Synovial histology in patients with rheumatoid arthritis (RA), psoriatic arthritis (PsA) and nonpsoriatic spondyloarthropathy (ankylosing spondylitis [AS] + undifferentiated spondyloarthropathy [USpA]). Synovial biopsies from RA, PsA and spondyloarthropathy (SpA; AS/USpA) patients were scored on a semiquantitative scale (0–3) by two independent observers. Representative sections of RA and PsA and nonpsoriatic SpA synovium are shown, and the corresponding semiquantitative score for each picture is indicated. The evaluated parameters included synovial lining layer thickness, CD83+ dendritic cells, CD38+ plasma cells, degree of vascularity, number of neutrophils (polymorphnuclear neutrophils [pmn]) and CD163+ macrophages.

Influence of disease-modifying antirheumatic drug and steroid treatment on synovial histopathology

Because the studied disease groups in cohort 1 received different therapies (Table 1) and because previous longitudinal studies with paired biopsy sampling have demonstrated the effect of disease-modifying antirheumatic drugs (DMARDs) and systemic corticosteroids on synovial histopathology [2327], we assessed whether DMARD and/or systemic corticosteroid therapy could bias a cross-sectional histopathological evaluation of clinically involved joints.

As shown in more detail in Table 1, six out of 22 PsA patients, eight out of 28 AS–USpA patients, and 25 out of 52 RA patients were treated with DMARDs and/or systemic corticosteroids. For the RA group, we compared patients with versus those without DMARD treatment, as well as patients with versus those without corticosteroid treatment with respect to the synovial features mentioned above. Only endothelial VCAM-1 (higher in RA with than in RA without DMARD treatment: 2.0 [0–3.0] versus 0 [0–3.0]; P = 0.035) and endothelial E-selectin (lower in RA with than in RA without corticosteroid treatment: 0.5 [0–1.5] versus 1.5 [0–3.0]; P = 0.017) were significantly different as a function of treatment.

For the SpA group (PsA + AS + USpA), we compared 13 DMARD-treated patients with 37 patients who received no DMARD treatment. Only ICAM-1 expression was significantly different as a function of DMARD treatment (lower in SpA with than in SpA without DMARD treatment: 2.5 [1.0–3.0] versus 3.0 [1.5–3.0] for the lining layer [P = 0.033], and 1.0 [0–2.5] versus 2.5 [0–3.0] for the sublining layer [P = 0.003]).
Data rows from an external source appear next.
Lemma make_block_pool_aux n caching events :
  exists p, make_block_pool (Z.of_nat (S n)) caching events = Ok p /\ pool_inv p (seq 1 n) [] /\
    enable_caching p = caching /\ enable_kv_cache_events p = events /\ num_gpu_blocks p = Z.of_nat (S n).
Proof.
  unfold make_block_pool. rewrite (proj2 (Z.ltb_lt _ _)) by lia. cbn [py_assert bind]. rewrite Nat2Z.id.
  pose proof (make_queue_ok (seq 0 (S n)) (NoDup_seq _ _)) as Hq.
  destruct (popleft_ok _ _ _ Hq) as (q' & -> & Hq'). cbn [bind]. eexists. split; [reflexivity|].
  split; [|done]. split; cbn [num_gpu_blocks free_block_queue null_block is_null ref_cnt block_hash cached_block_hash_to_block].
  - lia.
  - done.
  - done.
  - intros [|m]; [by rewrite fn_lookup_insert|]. by rewrite fn_lookup_insert_ne.
  - intros m. rewrite elem_of_seq. split; [intros ?; split; [lia|apply not_elem_of_nil]|intros [? _]; lia].
  - by intros m ?%elem_of_nil.
  - done.
  - apply cache_inv_empty.
Qed.

Lemma fold_clear l (h : Ref -> option BlockHashWithGroupId) r :
  fold_left (fun h b => <[b := None]> h) l h r = if bool_decide (r ∈ l) then None else h r.
Proof.
  revert h. induction l as [|b l IH]; intros h; cbn [fold_left]; [by rewrite bool_decide_false by apply not_elem_of_nil|].
  rewrite IH. destruct (decide (r = b)) as [->|Hne].
  - rewrite fn_lookup_insert, (bool_decide_true (b ∈ b :: l)) by left. by case_bool_decide.
  - rewrite fn_lookup_insert_ne by done. erewrite (bool_decide_ext (r ∈ b :: l)); [done|]. rewrite elem_of_cons. tauto.
Qed.

Lemma reset_prefix_cache_aux p free held :
  pool_inv p free held ->
  fst (reset_prefix_cache p) = bool_decide (Z.of_nat (length free) = num_gpu_blocks p - 1) /\
  (fst (reset_prefix_cache p) = false -> snd (reset_prefix_cache p) = p) /\
  (fst (reset_prefix_cache p) = true ->
     pool_inv (snd (reset_prefix_cache p)) free held /\
     (forall r, block_hash (snd (reset_prefix_cache p)) r = None) /\
     cached_block_hash_to_block (snd (reset_prefix_cache p)) = ∅).
Proof.
  intros Hinv. unfold reset_prefix_cache, get_num_free_blocks. rewrite (fl_num _ _ (pi_queue _ _ _ Hinv)).
  destruct (Z.eqb_spec (num_gpu_blocks p - Z.of_nat (length free)) 1) as [He|He]; cbn [negb fst snd].
  2:{ split; [by rewrite bool_decide_false by lia|]. done. }
  split; [by rewrite bool_decide_true by lia|]. split; [done|]. intros _.
  set (h := fold_left _ _ _).
  assert (Hh : forall r, h r = None).
  { intros r. unfold h. rewrite fold_clear. case_bool_decide as Hr; [done|].
    destruct (block_hash p r) as [k|] eqn:E; [|done]. exfalso. apply Hr.
    destruct (ci_real _ _ _ (pi_cache _ _ _ Hinv) _ _ E) as (n & -> & Hn). apply list_elem_of_fmap.
    exists n. split; [done|]. apply elem_of_seq. lia. }
  destruct (emit_fields (with_cache p h ∅) AllBlocksCleared) as (Hs & Eh & Ec). rewrite Eh, Ec. split; [|done].
  eapply (same_core_inv p); [destruct Hs; by split|exact Hinv|]. rewrite Eh, Ec. cbn [with_cache block_hash cached_block_hash_to_block].
  split; [done| |]; intros r k Hr; by rewrite Hh in Hr.
Qed.

(** ** Caching full blocks *)

Lemma dict_set_fresh d b : (forall c, c ∈ d -> block_id c <> block_id b) -> dict_set d b = d ++ [b].
Proof.
  induction d as [|c d IH]; intros H; [done|]. cbn [dict_set]. destruct (Z.eqb_spec (block_id c) (block_id b)) as [E|_].
  - by destruct (H c ltac:(left)).
  - cbn. rewrite IH; [done|]. intros e He. apply H. by right.
Qed.

Lemma cache_inv_insert num h c n k :
  cache_inv num h c -> h (Blk n) = None -> 0 < Z.of_nat n < num ->
  cache_inv num (<[Blk n := Some k]> h) (<[k := dict_set (default [] (c !! k)) (Blk n)]> c).
Proof.
  intros Hc Hn Hb. assert (Hold : forall l, c !! k = Some l -> NoDup l /\ (forall r, r ∈ l -> h r = Some k /\ block_id r <> block_id (Blk n))).
  { intros l Hl. destruct (ci_key _ _ _ Hc _ _ Hl) as (_ & Hnd & Hlk). split; [done|]. intros r Hr. split; [by apply Hlk|].
    destruct (ci_real _ _ _ Hc _ _ (Hlk r Hr)) as (m & -> & _). cbn. intros Hid. assert (m = n) as -> by lia.
    specialize (Hlk _ Hr). congruence. }
  assert (Hset : exists l, dict_set (default [] (c !! k)) (Blk n) = l ++ [Blk n] /\ NoDup (l ++ [Blk n]) /\
            (forall r, r ∈ l -> h r = Some k) /\ (forall l', c !! k = Some l' -> l' = l)).
  { destruct (c !! k) as [l|] eqn:E; cbn [default].
    - destruct (Hold l eq_refl) as [Hnd Hl]. exists l. split; [apply dict_set_fresh; intros r Hr; by apply Hl|]. split.
      + apply NoDup_app. split; [done|]. split; [|apply NoDup_singleton]. intros r Hr ->%list_elem_of_singleton.
        destruct (Hl _ Hr) as [_ ?]. done.
      + split; [intros r Hr; by apply Hl|]. by intros l' [= ->].
    - exists []. split; [done|]. split; [apply NoDup_singleton|]. split; [by intros r ?%elem_of_nil|done]. }
  destruct Hset as (l & -> & Hnd & Hl & Hsame). split.
  - intros k' l'. destruct (decide (k' = k)) as [->|Hne].
    + rewrite lookup_insert_eq. intros [= <-]. split; [by destruct l|]. split; [done|].
      intros r [Hr| ->%list_elem_of_singleton]%elem_of_app; [|by rewrite fn_lookup_insert].
      rewrite fn_lookup_insert_ne; [by apply Hl|]. intros <-. specialize (Hl _ Hr). congruence.
    + rewrite lookup_insert_ne by done. intros Hl'. destruct (ci_key _ _ _ Hc _ _ Hl') as (H1 & H2 & H3).
      split; [done|]. split; [done|]. intros r Hr. rewrite fn_lookup_insert_ne; [by apply H3|].
      intros <-. specialize (H3 _ Hr). congruence.
  - intros r k'. destruct (decide (r = Blk n)) as [->|Hne].
    + rewrite fn_lookup_insert. intros [= <-]. exists (l ++ [Blk n]). rewrite lookup_insert_eq. split; [done|].
      apply elem_of_app. right. left.
    + rewrite fn_lookup_insert_ne by done. intros Hr. destruct (ci_in _ _ _ Hc _ _ Hr) as (l' & Hl' & Hrl).
      destruct (decide (k' = k)) as [->|Hne'].
      * rewrite (Hsame l' Hl') in Hrl. exists (l ++ [Blk n]). rewrite lookup_insert_eq. split; [done|].
        apply elem_of_app. by left.
      * exists l'. by rewrite lookup_insert_ne.
  - intros r k'. destruct (decide (r = Blk n)) as [->|Hne]; [eauto|].
    rewrite fn_lookup_insert_ne by done. apply (ci_real _ _ _ Hc).
Qed.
Focusing on the PsA group, a comparison of patients with versus those without DMARD treatment for the same parameters revealed no significant differences.
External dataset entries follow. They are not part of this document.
(** A request of three tokens takes two blocks of the four. *)
Lemma manager_ops_conserve_witness :
  exists new p' m', allocate_new_blocks pool4 demo_manager "a" 3 = Ok (new, p', m') /\ length new = 2%nat.
Proof.
  destruct (manager_ops_conserve pool4 demo_manager [] [1; 2; 3]%nat (proj1 demo_inv) (proj2 demo_inv) ltac:(reflexivity))
    as (H & _). destruct (H "a"%string 3 I) as [H1 _].
  destruct H1 as (new & p' & m' & fr' & Hok & _ & _ & _ & Hlen & _); [vm_compute; discriminate|].
  exists new, p', m'. split; [exact Hok|]. change (Z.max 0 _) with 2 in Hlen. lia.
Defined.

Lemma full_attention_hit_longest_witness :
  exists computed, full_find_longest_cache_hit pool4 (hashes_of (plain_request "a" [1; 2; 3; 4])) 3 [0] (demo_spec 2) false
                     = Ok computed /\ length computed = 1%nat.
Proof.
  destruct (full_attention_hit_longest pool4 [1; 2; 3]%nat [] (hashes_of (plain_request "a" [1; 2; 3; 4])) 3 [0] 2 demo_attention None None pool4_inv)
    as (k & computed & H & Hl & _); [lia|lia|discriminate|]. exists computed. split; [exact H|exact Hl].
Defined.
Synovial histopathology of psoriatic arthritis versus rheumatoiad asthritis and versus ankylosing spondylitis–undifferentiated spondyloarthropathy

Having confirmed histopathological differences between RA and SpA synovitis and having excluded a systemic bias introduced by therapy, we then focused more specifically on PsA. Using the same histological markers, in patient cohort 1 we compared 22 PsA with 52 RA synovia samples. The degree of synovial vascularity was higher in PsA (median 2.5 [range 1.0–3.0]) than in RA (1.5 [1.0–3.0]; P < 0.001). Similarly, the presence of PMCs was more pronounced in PsA (0.5 [0–3.0]) than in RA (0 [0–2.5]; P = 0.010). Intracellular citrullinated proteins and MHC–HC gp39 peptide complexes were not observed in PsA, whereas 44% of RA samples were positive for citrullinated proteins and 46% were positive for MHC–HC gp39 peptide complexes (for both: P = 0.001). There was no significant difference for the other investigated markers, including E-selectin and CD68, which were previously reported to be different between both diseases [8]. Performing a similar analysis in function of AS–USpA, we compared the 22 PsA samples with 28 nonpsoriatic SpA samples (13 AS and 15 USpA); none of the investigated markers was significantly different between both groups.
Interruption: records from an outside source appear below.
(* ===== verification/PrefixLookup.v ===== *)
(** * Prefix lookups of the attention types

    What the lookups of [v1/core/single_type_kv_cache_manager.py] return: a sound
    prefix for every group ([lookup_sound], the contract that the coordinator
    uses), and the longest one for a sliding window. *)

From stdpp Require Import base functions gmap strings list.
From Stdlib Require Import ZArith Lia.
From S2P Require Import Prelude FreeQueue Request BlockHash BlockPool KVCacheInterface SingleType.
Open Scope list_scope.
Open Scope Z_scope.

(** Block [b] is cached under the hash of position [j] for group [g]. *)
Definition hit_at (p : BlockPool) (g : Z) (hashes : list BlockHash) (j : nat) (b : Ref) : Prop :=
  exists h, hashes !! j = Some h /\ block_hash p b = Some {| block_hash_of := h; group_id := g |}.

(** One list of [k] blocks per group; each is the null block or the cached block
    of its position. *)
Definition lookup_sound (p : BlockPool) (hashes : list BlockHash) (gids : list Z) (k : nat)
    (computed : list (list Ref)) : Prop :=
  Forall2 (fun g bl => length bl = k /\
             forall j b, bl !! j = Some b -> b = null_block p \/ hit_at p g hashes j b) gids computed.

Section lookup.
Context (p : BlockPool) (free held : list nat) (Hinv : pool_inv p free held).
Context (gids : list Z) (Hg : gids <> []) (hashes : list BlockHash).

(** The blocks of one position for all groups. *)
Lemma get_cached_hit i h l :
  hashes !! i = Some h -> get_cached_block p h gids = Some l -> Forall2 (fun g b => hit_at p g hashes i b) gids l.
Proof.
  intros Hh Hl. pose proof (get_cached_block_ok p h gids (pi_cache _ _ _ Hinv)) as H. rewrite Hl in H.
  eapply Forall2_impl; [exact H|]. intros g b Hb. by exists h.
Qed.

Lemma get_cached_nonempty h : get_cached_block p h gids <> Some [].
Proof.
  intros H. pose proof (get_cached_block_ok p h gids (pi_cache _ _ _ Hinv)) as H'. rewrite H in H'.
  by apply Forall2_nil_inv_r in H'.
Qed.

(** A position is a hit if every group has its block. *)
Definition hit (i : nat) : Prop := exists h l, hashes !! i = Some h /\ get_cached_block p h gids = Some l.

(** ** Extending the lists of all groups *)

Lemma append_each_sound k computed cached :
  lookup_sound p hashes gids k computed -> Forall2 (fun g b => hit_at p g hashes k b) gids cached ->
  lookup_sound p hashes gids (S k) (append_each computed cached).
Proof.
  intros Hc Hb. unfold append_each, lookup_sound. clear Hg.
  rewrite <-(Forall2_length _ _ _ Hb), (Forall2_length _ _ _ Hc), take_ge, drop_ge, app_nil_r by done.
  revert cached Hb. induction Hc as [|g bl gs computed [Hlen Hbl] _ IH]; intros cached Hb.
  { by apply Forall2_nil_inv_l in Hb as ->. }
  apply Forall2_cons_inv_l in Hb as (b & cached' & Hb & Hbs & ->). cbn [zip_with]. constructor; [|by apply IH].
  rewrite length_app, Hlen. split; [cbn; lia|]. intros j b' Hj.
  apply lookup_app_Some in Hj as [Hj|[Hge Hj]]; [by apply Hbl|]. apply list_lookup_singleton_Some in Hj as [Hj <-].
  replace j with k by lia. by right.
Qed.

Lemma null_sound k : lookup_sound p hashes gids k (map (fun _ => py_repeat (null_block p) (Z.of_nat k)) gids).
Proof.
  unfold lookup_sound, py_repeat. rewrite Nat2Z.id. clear Hg. induction gids as [|g gs IH]; constructor; [|done].
  rewrite repeat_length. split; [done|]. intros j b Hj. left. apply list_elem_of_lookup_2, list_elem_of_In in Hj. by eapply repeat_spec.
Qed.

Lemma sound_take k n computed :
  lookup_sound p hashes gids k computed -> lookup_sound p hashes gids (Nat.min n k) (map (take n) computed).
Proof.
  intros H. unfold lookup_sound. apply Forall2_fmap_r. eapply Forall2_impl; [exact H|]. intros g bl [Hlen Hb].
  unfold compose. rewrite length_take, Hlen. split; [done|]. intros j b [Hj _]%lookup_take_Some. by apply Hb.
Qed.

Lemma sound_pop k computed :
  lookup_sound p hashes gids k computed -> lookup_sound p hashes gids (Nat.pred k) (map (@removelast Ref) computed).
Proof.
  intros H. replace (map (@removelast Ref) computed) with (map (take (Nat.pred k)) computed).
  { replace (Nat.pred k) with (Nat.min (Nat.pred k) k) at 1 by lia. by apply sound_take. }
  apply map_ext_in. intros bl Hbl%list_elem_of_In. apply list_elem_of_lookup_1 in Hbl as [i Hi].
  destruct (Forall2_lookup_r _ _ _ _ _ H Hi) as (g & _ & Hlen & _). by rewrite removelast_firstn_len, Hlen.
Qed.

Lemma eagle_sound use_eagle k computed :
  lookup_sound p hashes gids k computed -> exists computed' k', eagle_drop use_eagle computed = Ok computed' /\
    lookup_sound p hashes gids k' computed' /\ (k' <= k)%nat /\ (use_eagle = false -> k' = k /\ computed' = computed).
Proof.
  intros H. unfold eagle_drop. destruct use_eagle; cbn [negb]; [|by exists computed, k].
  pose proof H as H0. unfold lookup_sound in H. destruct computed as [|[|b bl] cs].
  - by apply Forall2_nil_inv_r in H.
  - exists ([] :: cs), k. done.
  - assert (Hk : k = S (length bl)).
    { apply Forall2_cons_inv_r in H as (g & gs & [Hlen _] & _ & _). cbn in Hlen. lia. }
    assert (existsb (fun c => match c with [] => true | _ => false end) ((b :: bl) :: cs) = false) as ->.
    { apply not_true_is_false. intros (c & Hc & Hnil)%existsb_exists. apply list_elem_of_In, list_elem_of_lookup_1 in Hc as [i Hi].
      destruct (Forall2_lookup_r _ _ _ _ _ H Hi) as (g & _ & Hlen & _). destruct c; [|done]. cbn in Hlen. lia. }
    eexists _, (Nat.pred k). split; [reflexivity|]. split; [by apply sound_pop|]. split; [lia|done].
Qed.

(** ** Full attention *)

Lemma hit_loop_sound k n computed :
  lookup_sound p hashes gids k computed ->
  exists k', lookup_sound p hashes gids k' (hit_loop p gids (take n (drop k hashes)) computed) /\
    (k <= k' <= k + n)%nat /\ (k' <= Nat.max k (length hashes))%nat.
Proof.
  revert k computed. induction n as [|n IH]; intros k computed Hs; cbn [take hit_loop].
  { exists k. split; [done|lia]. }
  destruct (drop k hashes) as [|h rest] eqn:Hd; cbn [take hit_loop]; [exists k; split; [done|lia]|].
  assert (Hh : hashes !! k = Some h) by (rewrite <-(Nat.add_0_r k), <-lookup_drop, Hd; done).
  destruct (get_cached_block p h gids) as [cached|] eqn:Hc; [|exists k; split; [done|lia]].
  assert (Hrest : rest = drop (S k) hashes) by (rewrite (drop_S _ _ _ Hh) in Hd; by injection Hd).
  destruct (IH (S k) (append_each computed cached)) as (k' & Hk & Hb & Hl).
  { apply append_each_sound; [done|]. by eapply get_cached_hit. }
  pose proof (get_cached_nonempty h) as Hne. rewrite Hc in Hne. rewrite Hrest.
  exists k'. destruct cached; [done|]. split; [done|]. apply lookup_lt_Some in Hh. lia.
Qed.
Oligoarticular versus polyarticular psoriatic arthritis

It was previously suggested that PsA could comprise different subsets, including an oligoarticular subtype that resembles SpA and a polyarticular form mimicking RA. To address this issue, we constituted a new PsA cohort (patient cohort 2) including 28 patients with oligoarticular disease (<5 swollen joints) and 17 patients with polyarticular PsA (≥ 5 swollen joints). We compared the PsA subgroups with respect to those synovial features that appeared to discriminate best between SpA and RA in the previous experiments or that have been reported in the literature [8]: lining layer hyperplasia, vascularity, PMCs, CD163+ and CD68+ macrophages, and expression of E-selectin. As shown in Table 5, no significant differences in these parameters were observed between oligoarticular and polyarticular PsA. Again, intracellular citrullinated proteins and MHC–HC gp39 peptide complexes – two markers specific for RA – were not observed in either the oligoarticular or polyarticular PsA samples.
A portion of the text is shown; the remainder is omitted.